02:53 On nourrit des gens, ces gens nous parlent, c'est très concret.
02:56 Malgré tous les stéréotypes qui existent, tout ce qu'on a mis dans notre tête, quand
03:01 on est une femme, on s'identifie bien à l'agriculture biologique.
03:03 Il y a quelque chose quand même dans ce métier qui est prendre soin.
03:06 Et prendre soin, pour moi, ça devrait être l'affaire de tous.
03:09 Or dans notre société, c'est plus l'affaire des femmes.

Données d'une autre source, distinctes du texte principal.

Lemma id_wait_ok q th m ts s clk fuel :
  q = _max_sequence -> 0 <= ts -> s = Idst 0 ts clk -> clock_ok ts clk ->
  (times (_baseTS + ts) clk < length clk)%nat -> (length clk <= fuel)%nat ->
  wp (id_wait fuel (Sleep (id_make q th m ts))) s (got_id q th m ts clk (times (_baseTS + ts) clk + 1)).
Proof.
  intros Hq Hts -> Hclk Hn. revert fuel. remember (id_make q th m ts) as id eqn:Hid.
  assert (Hid2 : exists a, id = id_make q th m a) by eauto. clear Hid.
  revert id Hid2. induction clk as [|r clk IH]; intros id [a ->] fuel Hfuel; [cbn in Hn; lia|].
  apply clock_ok_cons in Hclk as [Hr Hclk]. destruct fuel as [|fuel]; [cbn in Hfuel; lia|]. cbn [id_wait].
  unfold id_wake. apply wp_bind, wp_bind. eapply wp_millis; [done|]. cbn [s_sequence s_timestamp].
  rewrite id_make_again. unfold id_loop. apply wp_bind, wp_gets. rewrite times_cons in *.
  cbn [i_sequence id_make i_timestamp s_timestamp]. subst q. change (_max_sequence mod 2 ^ 10) with _max_sequence. rewrite Z.eqb_refl.
  rewrite Z.mod_small by lia. cbn [andb]. destruct (Z.eqb_spec (r - _baseTS) ts) as [Heq|Hne].
  - apply wp_ret. assert (Hr2 : r = _baseTS + ts) by lia. rewrite decide_True in * by done. subst ts. cbn in Hn, Hfuel.
    eapply wp_mono; [apply IH; [done|lia|eauto|lia]|].
    intros w s' (t & Hw & Ht & Hle & Hmax & Hseq & Hsts & Hok & pre & -> & Hpre).
    exists t. split_and!; try done; try lia. exists (r :: pre). split; [done|]. cbn. lia.
  - apply wp_bind, wp_modify, wp_ret. cbn [s_sequence s_clock id_make i_timestamp].
    destruct fuel; apply wp_ret; (exists (r - _baseTS); cbn [s_sequence s_timestamp s_clock]; split_and!; try done; try lia;
      exists [r]; split; [done|cbn; lia]).
Qed.

Lemma id_next_ok th m k s q ts clk :
  0 <= q <= _max_sequence -> 0 <= ts -> s = Idst q ts clk -> clock_ok ts clk ->
  (forall r, (times r clk <= k)%nat) -> (k + 1 <= length clk)%nat ->
  wp (dpcwc_id_next_word m th) s (got_id q th m ts clk (k + 1)).
Proof.
  intros Hq Hts -> Hclk Hk Hlen. unfold dpcwc_id_next_word. apply wp_bind, wp_gets. cbn [s_clock].
  destruct clk as [|r clk]; [cbn in Hlen; lia|]. apply clock_ok_cons in Hclk as [Hr Hclk].
  unfold id_enter. apply wp_bind, wp_bind, wp_gets. apply wp_bind, wp_modify. apply wp_bind.
  eapply wp_millis; [done|]. cbn [s_sequence s_timestamp s_clock]. apply wp_bind.
  assert (Hq2 : i_sequence (id_make q th m (r - _baseTS)) = q) by (apply Z.mod_small; change _max_sequence with 1023 in Hq; lia).
  assert (Ht2 : i_timestamp (id_make q th m (r - _baseTS)) = r - _baseTS) by (apply Z.mod_small; lia).
  assert (Hdone : forall s', s_sequence s' = (if q =? _max_sequence then 0 else q + 1) -> s_clock s' = clk ->
     (q = _max_sequence -> r - _baseTS <> ts) ->
     wp (id_wait (length (r :: clk)) (Got (id_word (id_make q th m (r - _baseTS)))))
        (Idst (s_sequence s') (r - _baseTS) (s_clock s')) (got_id q th m ts (r :: clk) (k + 1))).
  { intros s' Hs' Hc' Hmax. rewrite Hs', Hc'. apply wp_ret. exists (r - _baseTS). cbn [s_sequence s_timestamp s_clock].
    split_and!; try done; try lia. exists [r]. split; [done|cbn; lia]. }
  rewrite Hq2. unfold id_loop.
  destruct (Z.eqb_spec q _max_sequence) as [Hm|Hm].
  - apply wp_modify. apply wp_bind, wp_gets. rewrite Hq2, Ht2, (proj2 (Z.eqb_eq q _max_sequence) Hm). cbn [andb s_timestamp s_clock].
    destruct (Z.eqb_spec (r - _baseTS) ts) as [Heq|Hne].
    + apply wp_ret. specialize (Hk (_baseTS + ts)). rewrite times_cons, decide_True in Hk by lia. cbn in Hlen. rewrite Heq.
      eapply wp_mono; [apply (id_wait_ok q th m ts _ clk); [done|done|done|by rewrite <- Heq|lia|cbn; lia]|].
      intros w s' (t & Hw & Ht & Hle & Hmax & Hseq & Hsts & Hok & pre & -> & Hpre).
      exists t. split_and!; try done; try lia. exists (r :: pre). split; [done|]. cbn. lia.
    + apply wp_bind, wp_modify, wp_ret. cbv beta. rewrite ?Ht2. apply (Hdone (Idst 0 ts clk)); done.
  - apply wp_ret. apply wp_bind, wp_gets. rewrite Hq2, (proj2 (Z.eqb_neq q _max_sequence) Hm). cbn [andb].
    apply wp_bind, wp_modify, wp_ret. cbv beta. rewrite ?Ht2. apply (Hdone (Idst (q + 1) ts clk)); done.
Qed.

(** The fields of an identifier. *)
Definition word_sequence (w : Z) : Z := w mod 2 ^ 10.
Definition word_thread (w : Z) : Z := (w / 2 ^ 10) mod 2 ^ 8.
Definition word_machine (w : Z) : Z := (w / 2 ^ 18) mod 2 ^ 5.
Definition word_timestamp (w : Z) : Z := w / 2 ^ 23.

Lemma id_word_fields q th m t :
  0 <= q < 2 ^ 10 -> 0 <= th < 2 ^ 8 -> 0 <= m < 2 ^ 5 -> 0 <= t < 2 ^ 41 ->
  let w := id_word (id_make q th m t) in
  word_sequence w = q /\ word_thread w = th /\ word_machine w = m /\ word_timestamp w = t /\ 0 <= w < 2 ^ 64.
Proof.
  intros Hq Hth Hm Ht. cbv zeta. unfold id_word, id_make. cbn [i_sequence i_thread_id i_machine_id i_timestamp].
  rewrite !Z.mod_small by lia. unfold word_sequence, word_thread, word_machine, word_timestamp.
  change (2 ^ 18) with (2 ^ 10 * 2 ^ 8). change (2 ^ 23) with (2 ^ 10 * 2 ^ 8 * 2 ^ 5).
  change (2 ^ 64) with (2 ^ 10 * 2 ^ 8 * 2 ^ 5 * 2 ^ 41).
  assert (H1 : (q + 2 ^ 10 * (th + 2 ^ 8 * (m + 2 ^ 5 * t))) / 2 ^ 10 = th + 2 ^ 8 * (m + 2 ^ 5 * t)).
  { symmetry. apply (Z.div_unique _ _ _ q); lia. }
  assert (H2 : (th + 2 ^ 8 * (m + 2 ^ 5 * t)) / 2 ^ 8 = m + 2 ^ 5 * t) by (symmetry; apply (Z.div_unique _ _ _ th); lia).
  assert (H3 : (m + 2 ^ 5 * t) / 2 ^ 5 = t) by (symmetry; apply (Z.div_unique _ _ _ m); lia).
  split_and!.
  - symmetry. apply (Z.mod_unique _ _ (th + 2 ^ 8 * (m + 2 ^ 5 * t))); lia.
  - rewrite H1. symmetry. apply (Z.mod_unique _ _ (m + 2 ^ 5 * t)); lia.
  - rewrite <- Z.div_div by lia. rewrite H1, H2. symmetry. apply (Z.mod_unique _ _ t); lia.
  - rewrite <- !Z.div_div by lia. by rewrite H1, H2, H3.
  - lia.
  - lia.
Qed.

(** The identifiers of a run from sequence number [q] and time [ts]. *)
Definition fresh_ids (q th m ts : Z) (ws : list Z) : Prop :=
  NoDup ws /\ Forall (fun w => 0 <= w < 2 ^ 64 /\ word_thread w = th /\ word_machine w = m /\ ts <= word_timestamp w /\
    (word_timestamp w = ts -> q <= word_sequence w < _max_sequence)) ws.

Lemma fresh_ids_cons q th m ts t ws :
  0 <= q <= _max_sequence -> 0 <= th < 2 ^ 8 -> 0 <= m < 2 ^ 5 -> 0 <= t < 2 ^ 41 -> ts <= t ->
  (q = _max_sequence -> ts < t) ->
  fresh_ids (if q =? _max_sequence then 0 else q + 1) th m t ws ->
  fresh_ids q th m ts (id_word (id_make q th m t) :: ws).
Proof.
  intros Hq Hth Hm Ht Hle Hmax [Hnd Hall].
  assert (Hq2 : 0 <= q < 2 ^ 10) by (change _max_sequence with 1023 in Hq; lia).
  destruct (id_word_fields q th m t Hq2 Hth Hm Ht) as (F1 & F2 & F3 & F4 & F5). split.
  - apply NoDup_cons. split; [|done]. intros Hin. rewrite Forall_forall in Hall. specialize (Hall _ Hin).
    destruct Hall as (_ & _ & _ & _ & Hs). specialize (Hs F4). rewrite F1 in Hs.
    destruct (Z.eqb_spec q _max_sequence); lia.
  - apply Forall_cons. split.
    + split_and!; try lia; intros; rewrite F1; destruct (Z.eq_dec q _max_sequence); lia.
    + eapply Forall_impl; [exact Hall|]. cbn. intros w (W0 & W1 & W2 & W3 & W4). split_and!; try lia.
      all: intros Heq; assert (word_timestamp w = t) as Hwt by lia; specialize (W4 Hwt).
      all: destruct (Z.eqb_spec q _max_sequence); lia.
Qed.

Lemma id_run_ok th m k n : 0 <= th < 2 ^ 8 -> 0 <= m < 2 ^ 5 -> forall q ts clk,
  0 <= q <= _max_sequence -> 0 <= ts -> clock_ok ts clk ->
  (forall r, (times r clk <= k)%nat) -> (n * (k + 1) <= length clk)%nat ->
  wp (id_run m th n) (Idst q ts clk) (fun ws _ => length ws = n /\ fresh_ids q th m ts ws).
Proof.
  intros Hth Hm. induction n as [|n IH]; intros q ts clk Hq Hts Hclk Hk Hlen; cbn [id_run].
  - apply wp_ret. split; [done|]. split; [apply NoDup_nil_2|constructor].
  - apply wp_bind. eapply wp_mono; [apply (id_next_ok th m k _ q ts clk); [done|done|done|done|done|lia]|].
    intros w0 [q' ts' clk'] (t & -> & Ht & Hle & Hmax & Hseq & Hts' & Hok & pre & -> & Hpre).
    cbn [s_sequence s_timestamp s_clock] in *. subst q' ts'. rewrite length_app in Hlen. apply wp_bind.
    eapply wp_mono; [apply (IH (if q =? _max_sequence then 0 else q + 1) t clk'); [|lia|done| |lia]|].
    + change _max_sequence with 1023 in *. destruct (Z.eqb_spec q 1023); lia.
    + intros r. specialize (Hk r). rewrite times_app in Hk. lia.
    + intros ws s2 [Hn Hws]. apply wp_ret. split; [cbn; lia|]. by apply fresh_ids_cons.
Qed.

(** C11. On one thread, whose clock does not go back and answers at most [k] times
    in the same millisecond, [n] calls of [dpcwc_id_next] in a row end, and give
    [n] different identifiers, which all carry the thread's number and the
    machine's: a call reads the clock at most [k + 1] times, and identifiers of
    different threads or machines differ in those fields. *)
Theorem ids_are_unique (th m : Z) (n k : nat) (clk : list Z) :
  0 <= th < 2 ^ 8 -> 0 <= m < 2 ^ 5 -> clock_ok 0 clk -> (forall r, (times r clk <= k)%nat) ->
  (n * (k + 1) <= length clk)%nat ->
  wp (id_run m th n) (Idst 0 0 clk) (fun ws _ => length ws = n /\ NoDup ws /\
    Forall (fun w => word_thread w = th /\ word_machine w = m) ws).
Proof.
  intros Hth Hm Hclk Hk Hlen.
  eapply wp_mono; [apply (id_run_ok th m k n Hth Hm 0 0 clk); [by vm_compute|done..]|].
  intros ws _ (Hn & Hnd & Hall). split_and!; [done|done|]. eapply Forall_impl; [exact Hall|]. cbn. tauto.
Qed.

Definition ex_clock : list Z := map (Z.add _baseTS) [0; 0; 1; 1; 2; 2; 3; 3; 4].
Lemma ids_are_unique_witness :
  wp (id_run 3 7 3) (Idst 0 0 ex_clock) (fun ws _ => length ws = 3%nat /\ NoDup ws /\
    Forall (fun w => word_thread w = 7 /\ word_machine w = 3) ws).
Proof.
  apply (ids_are_unique 7 3 3 2 ex_clock); [lia|lia| | |by vm_compute].
  - split; [vm_compute; repeat constructor; discriminate|repeat constructor; by vm_compute].
  - intros r. unfold ex_clock, _baseTS. cbn [map]. rewrite !times_cons. cbn [times filter list_filter length].
    change (times r []) with 0%nat. repeat case_decide; lia.
Defined.

(** ** Examples *)

(** After a call that used up the sequence, the next one in the same millisecond
    gives a smaller identifier. *)
Example ids_not_monotone :
  fst <$> id_run 1 0 2 (Idst 1023 5 [_baseTS + 6; _baseTS + 6])
  = Some [id_word (id_make 1023 0 1 6); id_word (id_make 0 0 1 6)] /\
  id_word (id_make 0 0 1 6) < id_word (id_make 1023 0 1 6).
Proof. vm_compute. done. Qed.

(** While a call sleeps for the next millisecond, another coroutine of the thread
    asks for an identifier: the sequence has been reset already, and it gets the
    one given first in this millisecond. *)
Example sleeping_call_duplicates :
  fst <$> (a ← dpcwc_id_next_word 1 0;
    modify (fun s => Idst 1023 (s_timestamp s) (s_clock s)) (* 1022 more calls in the same millisecond *);;
    r ← id_enter 1 0; (* sleeps *)
    b ← dpcwc_id_next_word 1 0;
    mret (match r with Sleep _ => true | _ => false end, bool_decide (a = b)))
    (Idst 0 0 [_baseTS + 7; _baseTS + 7; _baseTS + 7]) = Some (true, true).
Proof. vm_compute. reflexivity. Qed.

03:11 Aussi bien mon associé et moi, si on travaille bien ensemble, c'est qu'on a ce côté,
03:18 on veut que les légumes soient beaux, on veut que la terre soit belle, on veut en prendre
03:22 soin.
03:23 C'est vraiment, je pense, une manière de penser qui devrait se répandre, prendre
03:26 soin de ce qu'on a, comme prendre soin de la planète.
03:28 Nous, ce qui nous motive ici, c'est entre autres être aussi sûr des rapports humains
03:49 qui soient justes.
03:50 Encore une fois, que ce soit sur la question du genre ou toute autre question.
03:56 On essaie de mettre en place des rapports entre personnes qui ne soient pas basés sur
04:02 la domination, mais qui soient basés sur l'échange.
04:04 C'est ce qu'on essaie de mettre en place ici.
04:06 Je pense qu'effectivement, plus ce sera vrai partout, mieux ce sera.
04:10 Dans l'exploitation, Diesel et Boris, pas de place pour les stéréotypes de genre.
04:14 Ici, les valeurs d'égalité, d'échange et de partage, ainsi qu'une même vision
04:17 de l'alimentation et de l'écologie sont les seuls critères déterminants pour le
04:21 recrutement de nouveaux collaborateurs.